◆ Activity ◆
Print the lines that run from the line with "(** What feeding" to the line with "ContinuousMode.isRunning r = true", keeping both end lines, exactly as they appear in the entries below, and nothing else.

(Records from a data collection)
☆ ☆ ☆ ☆ ☆
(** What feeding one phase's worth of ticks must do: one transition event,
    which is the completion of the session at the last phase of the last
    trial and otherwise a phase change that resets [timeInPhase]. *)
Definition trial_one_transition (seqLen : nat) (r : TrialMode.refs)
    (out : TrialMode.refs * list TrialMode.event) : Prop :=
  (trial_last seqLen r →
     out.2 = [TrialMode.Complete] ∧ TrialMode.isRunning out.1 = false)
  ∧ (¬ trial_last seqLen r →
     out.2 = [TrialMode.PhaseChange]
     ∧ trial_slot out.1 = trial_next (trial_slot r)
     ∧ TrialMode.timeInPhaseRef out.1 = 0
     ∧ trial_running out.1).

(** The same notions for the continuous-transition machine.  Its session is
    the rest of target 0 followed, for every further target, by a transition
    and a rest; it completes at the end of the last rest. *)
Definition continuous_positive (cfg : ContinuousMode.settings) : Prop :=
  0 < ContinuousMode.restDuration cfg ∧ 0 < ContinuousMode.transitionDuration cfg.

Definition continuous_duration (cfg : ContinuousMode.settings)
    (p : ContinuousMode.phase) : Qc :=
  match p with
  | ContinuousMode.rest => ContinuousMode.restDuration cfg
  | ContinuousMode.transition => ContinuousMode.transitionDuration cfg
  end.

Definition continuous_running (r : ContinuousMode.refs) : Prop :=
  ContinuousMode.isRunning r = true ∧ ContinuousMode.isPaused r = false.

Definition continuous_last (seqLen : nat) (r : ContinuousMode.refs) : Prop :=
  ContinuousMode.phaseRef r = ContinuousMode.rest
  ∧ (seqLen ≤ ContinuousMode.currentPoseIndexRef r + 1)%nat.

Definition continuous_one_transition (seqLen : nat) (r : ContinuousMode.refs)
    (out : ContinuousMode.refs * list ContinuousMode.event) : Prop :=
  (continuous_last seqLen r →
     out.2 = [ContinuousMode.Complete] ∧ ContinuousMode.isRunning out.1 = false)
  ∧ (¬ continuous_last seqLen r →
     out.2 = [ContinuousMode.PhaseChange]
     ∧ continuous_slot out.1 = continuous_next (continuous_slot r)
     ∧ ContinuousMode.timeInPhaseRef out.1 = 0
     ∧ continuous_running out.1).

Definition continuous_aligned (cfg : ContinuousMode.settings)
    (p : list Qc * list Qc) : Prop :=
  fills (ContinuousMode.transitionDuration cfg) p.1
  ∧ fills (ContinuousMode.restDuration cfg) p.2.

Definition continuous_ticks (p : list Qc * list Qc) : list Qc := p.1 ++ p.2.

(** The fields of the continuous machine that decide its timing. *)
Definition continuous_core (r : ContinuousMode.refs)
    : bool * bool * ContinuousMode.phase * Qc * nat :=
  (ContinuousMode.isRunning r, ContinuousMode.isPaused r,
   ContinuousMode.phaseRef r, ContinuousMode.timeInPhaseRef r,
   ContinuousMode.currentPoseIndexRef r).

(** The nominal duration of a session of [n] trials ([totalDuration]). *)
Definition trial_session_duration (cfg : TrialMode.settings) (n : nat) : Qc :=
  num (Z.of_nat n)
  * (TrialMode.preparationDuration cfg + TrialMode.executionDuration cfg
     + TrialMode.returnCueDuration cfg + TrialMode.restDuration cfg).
☆ ☆ ☆ ☆ ☆
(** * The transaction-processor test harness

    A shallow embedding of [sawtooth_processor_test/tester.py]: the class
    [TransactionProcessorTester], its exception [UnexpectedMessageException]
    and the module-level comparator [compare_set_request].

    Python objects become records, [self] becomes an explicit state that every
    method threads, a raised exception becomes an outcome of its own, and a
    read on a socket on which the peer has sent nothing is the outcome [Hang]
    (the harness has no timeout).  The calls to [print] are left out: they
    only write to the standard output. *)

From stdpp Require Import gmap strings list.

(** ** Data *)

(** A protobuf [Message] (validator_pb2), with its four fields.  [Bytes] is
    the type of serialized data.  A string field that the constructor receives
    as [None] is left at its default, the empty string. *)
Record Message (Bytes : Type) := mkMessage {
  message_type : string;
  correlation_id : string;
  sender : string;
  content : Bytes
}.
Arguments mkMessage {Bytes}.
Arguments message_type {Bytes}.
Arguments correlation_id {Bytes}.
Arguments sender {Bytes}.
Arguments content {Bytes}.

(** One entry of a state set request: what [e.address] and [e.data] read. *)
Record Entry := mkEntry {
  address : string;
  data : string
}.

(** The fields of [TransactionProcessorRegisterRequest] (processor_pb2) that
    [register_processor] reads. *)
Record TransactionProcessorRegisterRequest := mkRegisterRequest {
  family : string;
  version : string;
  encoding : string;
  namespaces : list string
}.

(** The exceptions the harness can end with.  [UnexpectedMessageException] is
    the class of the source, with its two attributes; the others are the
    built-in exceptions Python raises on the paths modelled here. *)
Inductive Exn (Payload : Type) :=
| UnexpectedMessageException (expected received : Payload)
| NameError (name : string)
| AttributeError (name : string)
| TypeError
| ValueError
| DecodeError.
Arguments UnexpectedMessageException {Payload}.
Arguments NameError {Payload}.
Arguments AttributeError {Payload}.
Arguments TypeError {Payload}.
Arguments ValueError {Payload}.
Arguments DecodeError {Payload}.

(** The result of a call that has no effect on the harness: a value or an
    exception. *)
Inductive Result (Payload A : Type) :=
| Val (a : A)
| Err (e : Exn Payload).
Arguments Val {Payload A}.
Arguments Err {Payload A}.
☆ ☆ ☆ ☆ ☆
◆ Task answer ◆
(** What feeding one phase's worth of ticks must do: one transition event,
    which is the completion of the session at the last phase of the last
    trial and otherwise a phase change that resets [timeInPhase]. *)
Definition trial_one_transition (seqLen : nat) (r : TrialMode.refs)
    (out : TrialMode.refs * list TrialMode.event) : Prop :=
  (trial_last seqLen r →
     out.2 = [TrialMode.Complete] ∧ TrialMode.isRunning out.1 = false)
  ∧ (¬ trial_last seqLen r →
     out.2 = [TrialMode.PhaseChange]
     ∧ trial_slot out.1 = trial_next (trial_slot r)
     ∧ TrialMode.timeInPhaseRef out.1 = 0
     ∧ trial_running out.1).

(** The same notions for the continuous-transition machine.  Its session is
    the rest of target 0 followed, for every further target, by a transition
    and a rest; it completes at the end of the last rest. *)
Definition continuous_positive (cfg : ContinuousMode.settings) : Prop :=
  0 < ContinuousMode.restDuration cfg ∧ 0 < ContinuousMode.transitionDuration cfg.

Definition continuous_duration (cfg : ContinuousMode.settings)
    (p : ContinuousMode.phase) : Qc :=
  match p with
  | ContinuousMode.rest => ContinuousMode.restDuration cfg
  | ContinuousMode.transition => ContinuousMode.transitionDuration cfg
  end.

Definition continuous_running (r : ContinuousMode.refs) : Prop :=
  ContinuousMode.isRunning r = true ∧ ContinuousMode.isPaused r = false.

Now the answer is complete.